◆ Exercise details ◆
Only the lines from the one with "12 <= tTransport (paddings d)" through the end of the material below belong in the reply; transcribe them exactly.

━━━━━ Record excerpts ━━━━━

(* ===== verification/PacketThm.v ===== *)
(** * Datagrams arrive as they were sent

    What the sender wraps, the receiver with the same obfuscation settings takes
    apart again: the type is recognised, the header is unprotected, and a
    transport message decrypts to the packet and its zero padding. *)

From stdpp Require Import base numbers list gmap.
From Stdlib Require Import ZArith Lia.
From S2P Require Import Prelude NoiseTypes Crypto Replay RateLimiter DeviceTypes Messages Noise Timers Packet.

(** Headers that are ranges and do not overlap, room for the cipher's salt in
    front of every protected message. *)
Record config_ok (d : Device) : Prop := {
  cf_ranges : range_wf (tInit (headers d)) /\ range_wf (tResponse (headers d)) /\ range_wf (tCookie (headers d)) /\
              range_wf (tTransport (headers d));
  cf_disjoint : rangeOverlap (tInit (headers d)) (tResponse (headers d)) = false /\
                rangeOverlap (tInit (headers d)) (tCookie (headers d)) = false /\
                rangeOverlap (tInit (headers d)) (tTransport (headers d)) = false /\
                rangeOverlap (tResponse (headers d)) (tCookie (headers d)) = false /\
                rangeOverlap (tResponse (headers d)) (tTransport (headers d)) = false /\
                rangeOverlap (tCookie (headers d)) (tTransport (headers d)) = false;
  cf_paddings : is_u32 (tInit (paddings d)) /\ is_u32 (tResponse (paddings d)) /\ is_u32 (tCookie (paddings d)) /\
                is_u32 (tTransport (paddings d));
  cf_salt : keyIsZero (headerProtectionKey d) = false ->
            12 <= tInit (paddings d) /\ 12 <= tResponse (paddings d) /\ 12 <= tCookie (paddings d) /\
            12 <= tTransport (paddings d)
}.

(** The size of a datagram passes the test of a type. *)
Definition sizeFits (len : nat) (padding : Z) (size : nat) (trailers : bool) : bool :=
  (Z.of_nat len =? padding + Z.of_nat size) || (trailers && (padding + Z.of_nat size <? Z.of_nat len)).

━━━━━

◆ Exercise output ◆
            12 <= tTransport (paddings d)
}.

(** The size of a datagram passes the test of a type. *)
Definition sizeFits (len : nat) (padding : Z) (size : nat) (trailers : bool) : bool :=
  (Z.of_nat len =? padding + Z.of_nat size) || (trailers && (padding + Z.of_nat size <? Z.of_nat len)).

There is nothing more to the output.